One year after arriving at UNC Asheville as a new assistant professor, Dr. Sophie Mills found herself the chair of a tiny unit which had just lost several faculty members to retirement. Dr. Mills has worked tirelessly to rebuild the department, to reinvent the curriculum, and to recruit and mentor students. The result is a flourishing department which, in proportion to total enrollments at this small liberal arts campus of UNC, is now one of the strongest undergraduate classics programs in the state.
What did Dr. Mills do to accomplish this feat? What didn’t she do? She taught overloads (and the teaching load was already 12 credits per semester) to make sure the curriculum was covered while the faculty was under strength. She added a Classical Civ track to the major. She developed multiple new courses, many with interdisciplinary connections to other departments, and encouraged colleagues to bring their own new offerings on board. She joined faculty from Math and Health & Wellness to create a summer study abroad program in Greece and Turkey. She introduced new units on gender and on classical civilization to the college’s humanities core course, and linked her tragedy course to performance studies in the drama department.

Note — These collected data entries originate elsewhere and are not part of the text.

Lemma add_emits d es t1s t2s ns : length es = Datatypes.S d -> arrays_of es t1s t2s ns -> Forall walkable es ->
  (forall e, es !! 0%nat = Some e -> fastest e) ->
  emits add_at (fun off => BroadcastAddRecursiveDimensions amin amax in1 in2 d off t1s t2s ns)
    (room stride1_of es) (room stride2_of es) (soffs es).
Proof.
  revert es. induction d as [|d IH]; intros es Hlen Ha Hw Hfast.
  - destruct es as [|[[n t1] t2] [|]]; try done. destruct (Ha 0%nat _ eq_refl) as (Hn & Ht1 & Ht2). cbn in Hn, Ht1, Ht2.
    apply Forall_inv in Hw as (Hn0 & Hs1 & Hs2). cbn in Hn0, Hs1, Hs2.
    intros o1 o2 oo v Ho1 Hm1 Ho2 Hm2 Hoo Hmo. cbn [soffs] in *. cbn [mbind list_bind] in *. rewrite app_nil_r in *.
    cbn [fst snd] in *.
    assert (Hzl : zlength ((fun i => (0 + i * t1, 0 + i * t2)) <$> zrange 0 (n - 1)) = n).
    { unfold zlength. rewrite length_fmap, length_zrange. lia. }
    rewrite Hzl in Hmo. rewrite <- emit_counter by done. rewrite <- (add_leaf n t1 t2) by (by apply Hfast || done).
    cbn [BroadcastAddRecursiveDimensions]. rewrite !bind_assoc. change (Z.of_nat 0) with 0 in *.
    erewrite bind_access by done. rewrite bind_assoc. erewrite bind_access by done. rewrite bind_assoc.
    by erewrite bind_access by done.
  - destruct es as [|[[n t1] t2] l _] using rev_ind; [done|]. rewrite length_app in Hlen. cbn in Hlen.
    destruct (Ha (Datatypes.S d) (n, t1, t2)) as (Hn & Ht1 & Ht2); [by replace (Datatypes.S d) with (length l) by lia; apply list_lookup_middle|].
    apply Forall_app in Hw as [Hw He]. apply Forall_inv in He as (Hn0 & Hs1 & Hs2). cbn in Hn0, Hs1, Hs2, Hn, Ht1, Ht2.
    assert (Hinner : emits add_at (fun off => BroadcastAddRecursiveDimensions amin amax in1 in2 d off t1s t2s ns)
      (room stride1_of l) (room stride2_of l) (soffs l)).
    { apply IH; [lia| |done|].
      - intros j e Hj. apply Ha. by apply lookup_app_l_Some.
      - intros e He. apply Hfast. by apply lookup_app_l_Some. }
    apply (emits_loop add_at _ _ _ _ n t1 t2) in Hinner; [|done|done|done|by apply room_nonneg; [by intros ? (?&?&?)|]|by apply room_nonneg; [by intros ? (?&?&?)|]].
    rewrite soffs_snoc, !room_snoc. intros o1 o2 oo v Ho1 Hm1 Ho2 Hm2 Hoo Hmo.
    rewrite <- (Hinner o1 o2 oo v) by done. cbn [BroadcastAddRecursiveDimensions].
    rewrite !bind_assoc. erewrite bind_access by done. rewrite bind_assoc. erewrite bind_access by done. rewrite bind_assoc.
    by erewrite bind_access by done.
Qed.
End Recursions.

(** ** The reference: every index of the output *)

(** The index of the operand: an input is repeated along its dimensions of one. *)
Definition operand_index (dims idx : list Z) : list Z := zip_with (fun d i => if d =? 1 then 0 else i) dims idx.

Lemma operand_in_box (dims other idx : list Z) : Forall positive (zip dims other) -> Forall compatible (zip dims other) ->
  length dims = length other -> in_box (bdim <$> zip dims other) idx ->
  in_box dims (operand_index dims idx) /\ in_box other (operand_index other idx).
Proof.
  intros Hp Hc Hlen Hb. revert other idx Hp Hc Hlen Hb.
  induction dims as [|d dims IH]; intros [|e other] idx Hp Hc Hlen Hb; try done.
  { inversion Hb; subst. split; constructor. }
  cbn in Hp, Hc, Hb. inversion Hb as [|? i ? idx' Hi Hb']; subst. apply Forall_cons in Hp as [[Hd He] Hp], Hc as [Hc Hc'].
  destruct (IH other idx') as [H1 H2]; [done|done|by injection Hlen|done|]. cbn in Hd, He, Hi.
  unfold bdim in Hi. cbn in Hi. unfold operand_index in *. cbn.
  split; (constructor; [|done]); destruct Hc as [Hc|[Hc|Hc]]; cbn in Hc; subst;
    repeat match goal with |- context [?x =? 1] => destruct (Z.eqb_spec x 1) | H : context [?x =? 1] |- _ => destruct (Z.eqb_spec x 1) end; lia.
Qed.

Student letters show Dr. Mills as an exceptional and engaged teacher. “I was continually pushed out of my comfort zone,” says one. An engineering student faced with an unwanted humanities requirement found himself delighted with the course he had not wanted to take: “Dr. Mills inspired me to learn in spite of my resentment.” Many students and colleagues note her efforts to help students connect the modern and ancient worlds, whether that involves an awkward discussion about ancient and modern sexuality or asking students to evaluate and analyze a ‘fragment’ which students assume is by Sappho—but is in fact extracted from a Dolly Parton song. No wonder one of her students (now in a doctoral program after an MPhil at Oxford) says: “I wanted to follow in Sophie’s footsteps.” No wonder she has won two separate teaching awards at UNC Asheville.
For the vision and leadership she has brought to Classics and to her college, the SCS is proud to honor Dr. Sophie Mills with this SCS Award for Excellence in the Teaching of Classics at the College Level.